Filter these records by the string "rest", copying each line that holds it.

Stored data entries
--

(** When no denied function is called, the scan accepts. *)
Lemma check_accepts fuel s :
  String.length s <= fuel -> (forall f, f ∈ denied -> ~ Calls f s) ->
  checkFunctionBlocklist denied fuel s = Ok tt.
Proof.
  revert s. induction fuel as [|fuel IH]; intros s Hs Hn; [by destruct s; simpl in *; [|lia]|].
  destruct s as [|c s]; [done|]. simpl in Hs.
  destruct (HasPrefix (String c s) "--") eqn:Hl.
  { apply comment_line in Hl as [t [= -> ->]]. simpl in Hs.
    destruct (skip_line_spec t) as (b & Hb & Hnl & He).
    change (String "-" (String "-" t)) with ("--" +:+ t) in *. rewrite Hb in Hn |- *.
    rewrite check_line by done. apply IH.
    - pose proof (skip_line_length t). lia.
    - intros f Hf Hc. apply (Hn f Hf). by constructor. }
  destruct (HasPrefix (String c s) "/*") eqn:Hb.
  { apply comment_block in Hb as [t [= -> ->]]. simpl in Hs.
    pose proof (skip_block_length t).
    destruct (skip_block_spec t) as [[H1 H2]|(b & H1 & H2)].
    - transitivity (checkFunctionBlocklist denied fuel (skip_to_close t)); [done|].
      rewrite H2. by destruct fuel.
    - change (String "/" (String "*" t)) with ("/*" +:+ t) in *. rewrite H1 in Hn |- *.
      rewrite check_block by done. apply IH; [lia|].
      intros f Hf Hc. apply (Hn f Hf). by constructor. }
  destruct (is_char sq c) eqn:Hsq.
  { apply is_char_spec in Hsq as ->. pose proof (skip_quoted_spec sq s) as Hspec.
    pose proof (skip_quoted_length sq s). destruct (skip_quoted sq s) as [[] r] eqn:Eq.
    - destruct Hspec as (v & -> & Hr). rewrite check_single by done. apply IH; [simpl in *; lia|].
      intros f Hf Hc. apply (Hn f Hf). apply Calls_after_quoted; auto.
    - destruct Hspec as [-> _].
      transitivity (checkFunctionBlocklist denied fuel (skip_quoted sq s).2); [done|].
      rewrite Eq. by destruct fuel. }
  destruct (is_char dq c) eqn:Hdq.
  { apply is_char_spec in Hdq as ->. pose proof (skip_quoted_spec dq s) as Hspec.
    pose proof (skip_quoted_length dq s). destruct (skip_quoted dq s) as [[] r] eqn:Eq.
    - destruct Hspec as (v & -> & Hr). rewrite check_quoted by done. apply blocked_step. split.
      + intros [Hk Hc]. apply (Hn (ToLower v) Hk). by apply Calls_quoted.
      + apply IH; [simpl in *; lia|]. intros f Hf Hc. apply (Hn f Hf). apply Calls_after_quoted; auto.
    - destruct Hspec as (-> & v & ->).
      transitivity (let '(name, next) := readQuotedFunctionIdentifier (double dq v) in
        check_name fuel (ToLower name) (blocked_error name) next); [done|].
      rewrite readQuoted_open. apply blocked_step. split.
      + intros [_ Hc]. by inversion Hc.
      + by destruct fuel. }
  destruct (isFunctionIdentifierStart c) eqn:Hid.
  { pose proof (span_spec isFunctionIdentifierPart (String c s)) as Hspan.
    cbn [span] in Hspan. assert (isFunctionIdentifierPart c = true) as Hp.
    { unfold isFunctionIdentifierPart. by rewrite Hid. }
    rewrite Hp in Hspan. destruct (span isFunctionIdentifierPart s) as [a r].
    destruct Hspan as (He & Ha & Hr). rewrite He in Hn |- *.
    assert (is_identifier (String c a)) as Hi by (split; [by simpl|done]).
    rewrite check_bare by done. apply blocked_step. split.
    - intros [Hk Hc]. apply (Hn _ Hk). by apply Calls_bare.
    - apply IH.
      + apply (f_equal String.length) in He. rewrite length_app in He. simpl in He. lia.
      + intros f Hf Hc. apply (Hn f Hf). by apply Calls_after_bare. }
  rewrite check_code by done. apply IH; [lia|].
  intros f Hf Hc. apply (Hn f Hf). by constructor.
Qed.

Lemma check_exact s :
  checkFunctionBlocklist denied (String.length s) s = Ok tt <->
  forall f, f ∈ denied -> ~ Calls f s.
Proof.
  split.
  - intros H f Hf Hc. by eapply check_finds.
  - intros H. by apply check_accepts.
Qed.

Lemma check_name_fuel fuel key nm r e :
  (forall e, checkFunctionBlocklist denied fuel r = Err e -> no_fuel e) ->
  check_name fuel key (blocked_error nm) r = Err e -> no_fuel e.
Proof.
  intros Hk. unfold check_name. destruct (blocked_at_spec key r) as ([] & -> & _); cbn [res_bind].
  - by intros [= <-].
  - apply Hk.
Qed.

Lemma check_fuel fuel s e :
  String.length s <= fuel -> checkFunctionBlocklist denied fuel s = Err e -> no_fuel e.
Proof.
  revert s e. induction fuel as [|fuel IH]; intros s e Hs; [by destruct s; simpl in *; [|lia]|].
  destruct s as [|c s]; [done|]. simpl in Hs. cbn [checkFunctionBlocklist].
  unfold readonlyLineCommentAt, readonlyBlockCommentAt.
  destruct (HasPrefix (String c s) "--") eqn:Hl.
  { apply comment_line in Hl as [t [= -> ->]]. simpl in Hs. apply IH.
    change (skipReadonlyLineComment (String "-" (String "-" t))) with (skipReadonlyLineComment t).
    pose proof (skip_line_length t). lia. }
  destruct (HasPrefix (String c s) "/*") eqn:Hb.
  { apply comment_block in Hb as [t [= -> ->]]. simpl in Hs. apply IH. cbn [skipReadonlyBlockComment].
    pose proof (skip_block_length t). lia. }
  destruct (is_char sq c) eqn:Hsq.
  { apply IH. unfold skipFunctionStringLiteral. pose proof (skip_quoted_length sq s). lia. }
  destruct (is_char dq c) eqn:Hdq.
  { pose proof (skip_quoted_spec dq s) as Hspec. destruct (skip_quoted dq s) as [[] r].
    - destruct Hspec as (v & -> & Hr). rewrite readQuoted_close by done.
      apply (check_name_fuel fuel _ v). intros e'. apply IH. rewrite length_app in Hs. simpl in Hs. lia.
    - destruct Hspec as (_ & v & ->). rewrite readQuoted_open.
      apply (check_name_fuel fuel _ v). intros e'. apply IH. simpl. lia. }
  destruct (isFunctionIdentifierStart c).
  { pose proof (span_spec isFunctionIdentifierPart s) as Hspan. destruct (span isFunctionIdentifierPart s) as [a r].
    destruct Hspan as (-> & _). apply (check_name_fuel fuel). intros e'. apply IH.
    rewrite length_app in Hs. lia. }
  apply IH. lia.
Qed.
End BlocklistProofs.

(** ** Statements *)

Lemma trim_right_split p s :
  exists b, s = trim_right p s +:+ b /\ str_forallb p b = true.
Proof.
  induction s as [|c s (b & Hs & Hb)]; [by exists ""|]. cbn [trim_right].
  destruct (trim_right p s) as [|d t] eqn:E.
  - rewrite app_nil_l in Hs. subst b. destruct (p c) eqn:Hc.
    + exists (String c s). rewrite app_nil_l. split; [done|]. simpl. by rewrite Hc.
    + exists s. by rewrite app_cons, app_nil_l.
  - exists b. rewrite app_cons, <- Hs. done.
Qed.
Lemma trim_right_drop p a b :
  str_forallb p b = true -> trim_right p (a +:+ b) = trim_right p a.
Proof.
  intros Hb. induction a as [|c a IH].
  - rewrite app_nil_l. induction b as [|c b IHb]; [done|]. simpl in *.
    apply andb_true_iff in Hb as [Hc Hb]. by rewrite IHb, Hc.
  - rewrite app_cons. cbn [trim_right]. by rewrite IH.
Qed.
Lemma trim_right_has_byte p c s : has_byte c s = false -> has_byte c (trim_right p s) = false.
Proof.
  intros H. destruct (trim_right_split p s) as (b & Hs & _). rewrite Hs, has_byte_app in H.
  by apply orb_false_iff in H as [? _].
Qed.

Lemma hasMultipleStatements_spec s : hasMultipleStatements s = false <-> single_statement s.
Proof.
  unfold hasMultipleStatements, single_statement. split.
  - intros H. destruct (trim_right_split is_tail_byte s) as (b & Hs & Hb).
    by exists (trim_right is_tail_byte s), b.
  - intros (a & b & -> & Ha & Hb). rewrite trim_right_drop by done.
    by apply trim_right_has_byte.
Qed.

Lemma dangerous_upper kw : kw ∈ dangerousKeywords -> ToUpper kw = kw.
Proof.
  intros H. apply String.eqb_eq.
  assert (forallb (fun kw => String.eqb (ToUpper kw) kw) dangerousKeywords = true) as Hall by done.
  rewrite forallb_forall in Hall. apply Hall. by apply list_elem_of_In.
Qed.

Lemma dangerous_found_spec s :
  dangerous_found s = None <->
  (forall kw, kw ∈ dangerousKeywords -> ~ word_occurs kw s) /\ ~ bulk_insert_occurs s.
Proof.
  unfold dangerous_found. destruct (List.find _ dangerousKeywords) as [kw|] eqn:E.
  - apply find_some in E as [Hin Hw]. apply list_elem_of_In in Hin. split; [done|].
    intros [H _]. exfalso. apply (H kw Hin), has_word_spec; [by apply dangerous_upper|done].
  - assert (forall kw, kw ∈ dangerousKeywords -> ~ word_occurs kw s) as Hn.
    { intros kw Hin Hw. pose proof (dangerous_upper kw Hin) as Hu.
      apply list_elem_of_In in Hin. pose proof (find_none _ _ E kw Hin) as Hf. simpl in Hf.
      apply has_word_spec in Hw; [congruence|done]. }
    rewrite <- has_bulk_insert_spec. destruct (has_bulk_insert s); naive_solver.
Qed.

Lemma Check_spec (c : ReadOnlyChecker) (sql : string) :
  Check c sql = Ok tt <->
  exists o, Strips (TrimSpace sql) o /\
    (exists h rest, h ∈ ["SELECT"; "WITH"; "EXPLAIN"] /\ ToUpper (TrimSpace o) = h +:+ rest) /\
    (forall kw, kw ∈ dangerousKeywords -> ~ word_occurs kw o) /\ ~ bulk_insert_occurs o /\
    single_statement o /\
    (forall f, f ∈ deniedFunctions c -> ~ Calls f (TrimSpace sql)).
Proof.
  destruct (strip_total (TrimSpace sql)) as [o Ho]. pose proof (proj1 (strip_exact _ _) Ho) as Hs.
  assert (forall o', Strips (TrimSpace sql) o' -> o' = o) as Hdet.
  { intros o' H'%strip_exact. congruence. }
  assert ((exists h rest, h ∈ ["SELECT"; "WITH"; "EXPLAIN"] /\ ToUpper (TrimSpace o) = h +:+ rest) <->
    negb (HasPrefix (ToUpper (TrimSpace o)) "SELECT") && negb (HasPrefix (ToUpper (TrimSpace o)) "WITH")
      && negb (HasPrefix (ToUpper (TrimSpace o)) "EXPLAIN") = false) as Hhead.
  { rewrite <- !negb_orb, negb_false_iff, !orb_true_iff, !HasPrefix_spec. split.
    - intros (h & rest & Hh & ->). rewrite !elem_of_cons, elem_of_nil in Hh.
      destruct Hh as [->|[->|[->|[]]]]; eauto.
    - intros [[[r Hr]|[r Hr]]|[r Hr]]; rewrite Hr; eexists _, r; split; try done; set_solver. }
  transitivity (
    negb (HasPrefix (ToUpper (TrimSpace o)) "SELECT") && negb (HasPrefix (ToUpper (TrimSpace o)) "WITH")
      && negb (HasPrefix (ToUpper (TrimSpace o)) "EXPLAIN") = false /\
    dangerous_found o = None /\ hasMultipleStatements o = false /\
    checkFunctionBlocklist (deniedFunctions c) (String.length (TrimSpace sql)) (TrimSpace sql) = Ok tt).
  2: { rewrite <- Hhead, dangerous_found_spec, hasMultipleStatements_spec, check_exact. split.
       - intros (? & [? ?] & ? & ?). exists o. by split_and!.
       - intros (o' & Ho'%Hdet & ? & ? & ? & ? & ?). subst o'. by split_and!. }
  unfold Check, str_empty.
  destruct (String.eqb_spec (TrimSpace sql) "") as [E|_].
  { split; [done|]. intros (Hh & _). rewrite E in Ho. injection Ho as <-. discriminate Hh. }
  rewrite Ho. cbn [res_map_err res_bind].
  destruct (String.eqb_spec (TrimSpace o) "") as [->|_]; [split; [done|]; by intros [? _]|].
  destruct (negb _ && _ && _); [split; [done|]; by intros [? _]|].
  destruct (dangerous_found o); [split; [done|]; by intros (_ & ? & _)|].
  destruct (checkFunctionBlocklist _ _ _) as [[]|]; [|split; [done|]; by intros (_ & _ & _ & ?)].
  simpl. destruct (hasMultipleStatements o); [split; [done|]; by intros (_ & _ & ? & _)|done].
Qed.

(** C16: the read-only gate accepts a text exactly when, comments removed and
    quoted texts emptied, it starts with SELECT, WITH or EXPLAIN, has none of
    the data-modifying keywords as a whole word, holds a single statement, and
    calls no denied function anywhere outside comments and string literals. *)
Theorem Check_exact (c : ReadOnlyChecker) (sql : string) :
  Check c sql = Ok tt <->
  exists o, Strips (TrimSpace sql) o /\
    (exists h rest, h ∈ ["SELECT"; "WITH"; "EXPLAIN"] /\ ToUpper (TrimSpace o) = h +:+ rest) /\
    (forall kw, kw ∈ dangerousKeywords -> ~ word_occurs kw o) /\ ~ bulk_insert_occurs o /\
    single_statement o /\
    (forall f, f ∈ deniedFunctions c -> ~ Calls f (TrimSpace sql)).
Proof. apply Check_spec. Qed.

--

» **Output for this exercise**
    (exists h rest, h ∈ ["SELECT"; "WITH"; "EXPLAIN"] /\ ToUpper (TrimSpace o) = h +:+ rest) /\
  assert ((exists h rest, h ∈ ["SELECT"; "WITH"; "EXPLAIN"] /\ ToUpper (TrimSpace o) = h +:+ rest) <->
    - intros (h & rest & Hh & ->). rewrite !elem_of_cons, elem_of_nil in Hh.
    (exists h rest, h ∈ ["SELECT"; "WITH"; "EXPLAIN"] /\ ToUpper (TrimSpace o) = h +:+ rest) /\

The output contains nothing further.